Of all the lines below, output only those starting at the one with "SdkClient : Type;" and ending at the one with "(opts : UploadOptions)", both ends included, exactly as written.

---

(** * clever-questions: the submission form and its Supabase client wrapper

    A shallow embedding of
    - [src/lib/supabase.ts]: [getCurrentUser], [uploadFile],
      [createSubmission];
    - the submission form component: [handleSubmit];
    - the variant client set-up: [createSupabaseClient] and its stub client.

    JavaScript values are an inductive type, objects are finite maps from
    property names to values.  The code is effectful: it reads local storage,
    talks to the hosted platform, changes React state, shows toasts and
    navigates.  It is embedded in a small monad [M] that threads the state of
    the world, collects the observable effects of a run in a trace, and has
    the three completions of a JavaScript statement (normal, [return],
    [throw]).  The platform SDK, which is not part of the repository, is an
    interface ([Platform]). *)

From Stdlib Require Import ZArith String Ascii List Lia.
From Stdlib Require Import Floats.SpecFloat.
From stdpp Require Import base option list gmap strings pretty.

Set Warnings "-register-all".
Local Open Scope string_scope.
Local Open Scope Z_scope.

(** ** JavaScript values *)

(** Numbers are IEEE 754 doubles, [spec_float]. *)
Inductive value : Type :=
| VUndefined
| VNull
| VBool (b : bool)
| VNum (x : spec_float)
| VStr (s : string)
| VArr (xs : list value)
| VObj (fields : gmap string value).

(** ToBoolean: [undefined], [null], [false], [0], [-0], [NaN] and the empty
    string are falsy, every object and array is truthy. *)
Definition truthy (v : value) : bool :=
  match v with
  | VUndefined | VNull => false
  | VBool b => b
  | VNum (S754_zero _) | VNum S754_nan => false
  | VNum _ => true
  | VStr s => negb (String.eqb s "")
  | VArr _ | VObj _ => true
  end.

(** What a [throw] carries: an [Error] with its message, or any other
    value. *)
Inductive exn : Type :=
| JsError (message : string)
| JsThrown (v : value).

(** [e instanceof Error ? e.message : fallback] *)
Definition message_or (e : exn) (fallback : string) : string :=
  match e with
  | JsError m => m
  | JsThrown _ => fallback
  end.

(** A browser [File]. *)
Record File : Type := mkFile { name : string; content : string }.

(** The [{ data, error }] pair every SDK request answers with. *)
Record PlatformError : Type := mkPlatformError { message : string }.
Record Response : Type := mkResponse { data : value; error : option PlatformError }.

(** Options of [storage.upload]. *)
Record UploadOptions : Type :=
  mkUploadOptions { cacheControl : string; upsert : bool }.

(** The user object of the auth context ([useAuth]); the context is not among
    the sources, the form only reads [user.id]. *)
Record AuthUser : Type := mkAuthUser { id : string }.

(** Result of [uploadFile]. *)
Record Uploaded : Type := mkUploaded { path : string; url : string }.

(** ** The platform *)

(** What the code consumes from outside the repository: [JSON.parse], the
    clock, the [URL] constructor ([new_URL] gives what it throws on an invalid
    URL) and the Supabase SDK ([createClient], [storage.upload],
    [storage.getPublicUrl], [from(table).insert(rows).select().single()]).
    [Env] is the state of everything outside the page: storage bucket,
    tables, network.  A request either answers with a [Response] or
    rejects. *)
Class Platform : Type := {
  Env : Type;
  SdkClient : Type;
  new_URL : string -> option exn;
  createClient : string -> string -> exn + SdkClient;
  JSON_parse : string -> option value;
  Date_now : Env -> Z * Env;
  storage_upload :
    string -> string -> File -> UploadOptions -> Env -> (exn + Response) * Env;
  storage_getPublicUrl : string -> string -> string;
  table_insert_select_single :
    string -> list (gmap string value) -> Env -> (exn + Response) * Env
}.

(** [JSON.parse] rejects the empty text. *)
Definition JSON_parse_rejects_empty `{Platform} : Prop := JSON_parse "" = None.

(** The optional [onSuccess] prop: a parent's callback. *)
Definition Callback `{Platform} : Type := Env -> (exn + unit) * Env.

(** The callback, if there is one, returns normally. *)
Definition returns `{Platform} (onSuccess : option Callback) : Prop :=
  ∀ callback e, onSuccess = Some callback → ∃ e', callback e = (inr tt, e').

(** ** Observable effects *)

Inductive Event : Type :=
| EPreventDefault
| EToast (title description : string) (destructive : bool)
| ENavigate (to : string)
| ESetIsSubmitting (b : bool)
| EConsoleLog (label : string)
| EConsoleError (label : string)
| EOnSuccess
(* requests sent to the platform *)
| EStorageUpload (bucket fileName : string) (file : File) (opts : UploadOptions)
| EGetPublicUrl (bucket fileName : string)
| ETableInsert (table : string) (rows : list (gmap string value))
(* entry and outcome of the two wrapper functions *)
| ECallUploadFile (file : File) (fileName : string)
| EUploadFileResolved (r : Uploaded)
| EUploadFileRejected (e : exn)
| ECallCreateSubmission (submission : gmap string value)
| ECreateSubmissionResolved (row : value)
| ECreateSubmissionRejected (e : exn).

(** ** The monad *)

Inductive completion (A : Type) : Type :=
| Normal (a : A)
| Return
| Throw (e : exn).
Arguments Normal {A} a.
Arguments Return {A}.
Arguments Throw {A} e.

Section Monad.
Context `{P : Platform}.

(** The page's world: the platform, the browser's local storage and the
    form's [isSubmitting] state. *)
Record World : Type := mkWorld {
  env : Env;
  localStorage : gmap string string;
  isSubmitting : bool
}.

(** A run ends in a completion and a world, and has shown a trace. *)
Record Run (A : Type) : Type := mkRun {
  outcome : completion A;
  final : World;
  trace : list Event
}.
Arguments mkRun {A} _ _ _.
Arguments outcome {A} _.
Arguments final {A} _.
Arguments trace {A} _.

Definition M (A : Type) : Type := World -> Run A.

Definition ret {A} (a : A) : M A := fun w => mkRun (Normal a) w [].

Definition bind {A B} (m : M A) (k : A -> M B) : M B :=
  fun w =>
    match m w with
    | mkRun (Normal a) w1 t1 =>
        match k a w1 with
        | mkRun c w2 t2 => mkRun c w2 (t1 ++ t2)
        end
    | mkRun Return w1 t1 => mkRun Return w1 t1
    | mkRun (Throw e) w1 t1 => mkRun (Throw e) w1 t1
    end.

Definition throw {A} (e : exn) : M A := fun w => mkRun (Throw e) w [].

(** [return;] *)
Definition return_ {A} : M A := fun w => mkRun Return w [].

Definition emit (e : Event) : M unit := fun w => mkRun (Normal tt) w [e].

(** [try { body } catch (e) { handler }] *)
Definition try_catch {A} (body : M A) (handler : exn -> M A) : M A :=
  fun w =>
    match body w with
    | mkRun (Throw e) w1 t1 =>
        match handler e w1 with
        | mkRun c w2 t2 => mkRun c w2 (t1 ++ t2)
        end
    | r => r
    end.

(** [try { body } finally { fin }]: [fin] runs however [body] completes, and
    the completion of [body] stands unless [fin] completes abruptly. *)
Definition try_finally {A} (body : M A) (fin : M unit) : M A :=
  fun w =>
    match body w with
    | mkRun c w1 t1 =>
        match fin w1 with
        | mkRun (Normal _) w2 t2 => mkRun c w2 (t1 ++ t2)
        | mkRun Return w2 t2 => mkRun Return w2 (t1 ++ t2)
        | mkRun (Throw e) w2 t2 => mkRun (Throw e) w2 (t1 ++ t2)
        end
    end.

(** The body of a function that returns nothing: [return;] ends the call
    normally. *)
Definition function_body (body : M unit) : M unit :=
  fun w =>
    match body w with
    | mkRun Return w1 t1 => mkRun (Normal tt) w1 t1
    | r => r
    end.

(** A request to the platform: it acts on [Env] only; a rejected promise is
    thrown at the [await]. *)
Definition request {A} (ev : Event) (f : Env -> (exn + A) * Env) : M A :=
  fun w =>
    let '(res, env') := f (env w) in
    let w' := mkWorld env' (localStorage w) (isSubmitting w) in
    match res with
    | inl e => mkRun (Throw e) w' [ev]
    | inr a => mkRun (Normal a) w' [ev]
    end.

(** Marks entry and outcome of a wrapper function in the trace. *)
Definition observed {A} (entry : Event) (resolved : A -> Event)
    (rejected : exn -> Event) (body : M A) : M A :=
  fun w =>
    match body w with
    | mkRun (Normal a) w1 t1 => mkRun (Normal a) w1 (entry :: t1 ++ [resolved a])
    | mkRun Return w1 t1 => mkRun Return w1 (entry :: t1)
    | mkRun (Throw e) w1 t1 => mkRun (Throw e) w1 (entry :: t1 ++ [rejected e])
    end.

End Monad.

Arguments mkRun {P A} _ _ _.
Arguments outcome {P A} _.
Arguments final {P A} _.
Arguments trace {P A} _.

(** stdpp's monad notations: [x ← m; k] and [m ;; k]. *)
#[global] Instance M_ret `{P : Platform} : MRet M := @ret P.
#[global] Instance M_bind `{P : Platform} : MBind M :=
  fun A B k m => bind m k.

(** ** Pieces of the JavaScript library *)

(** [s.split(sep)] for a one-character separator. *)
Fixpoint split (sep : ascii) (s : string) : list string :=
  match s with
  | EmptyString => [""]
  | String c s' =>
      if Ascii.eqb c sep then "" :: split sep s'
      else match split sep s' with
           | x :: xs => String c x :: xs
           | [] => [String c ""]
           end
  end.

(** [xs[0]] *)
Definition first (xs : list string) : value :=
  match xs with
  | x :: _ => VStr x
  | [] => VUndefined
  end.

(** The last decimal digit of [n]. *)
Definition digit (n : Z) : ascii := ascii_of_nat (48 + Z.to_nat (n mod 10)).

(** [n] in decimal, on [w] digits, zero-padded. *)
Fixpoint pad (w : nat) (n : Z) : string :=
  match w with
  | O => ""
  | S w' => pad w' (n / 10) ++ String (digit n) ""
  end.

Definition msPerDay : Z := 86400000.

---

*Output:*
  SdkClient : Type;
  new_URL : string -> option exn;
  createClient : string -> string -> exn + SdkClient;
  JSON_parse : string -> option value;
  Date_now : Env -> Z * Env;
  storage_upload :
    string -> string -> File -> UploadOptions -> Env -> (exn + Response) * Env;
  storage_getPublicUrl : string -> string -> string;
  table_insert_select_single :
    string -> list (gmap string value) -> Env -> (exn + Response) * Env
}.

(** [JSON.parse] rejects the empty text. *)
Definition JSON_parse_rejects_empty `{Platform} : Prop := JSON_parse "" = None.

(** The optional [onSuccess] prop: a parent's callback. *)
Definition Callback `{Platform} : Type := Env -> (exn + unit) * Env.

(** The callback, if there is one, returns normally. *)
Definition returns `{Platform} (onSuccess : option Callback) : Prop :=
  ∀ callback e, onSuccess = Some callback → ∃ e', callback e = (inr tt, e').

(** ** Observable effects *)

Inductive Event : Type :=
| EPreventDefault
| EToast (title description : string) (destructive : bool)
| ENavigate (to : string)
| ESetIsSubmitting (b : bool)
| EConsoleLog (label : string)
| EConsoleError (label : string)
| EOnSuccess
(* requests sent to the platform *)
| EStorageUpload (bucket fileName : string) (file : File) (opts : UploadOptions)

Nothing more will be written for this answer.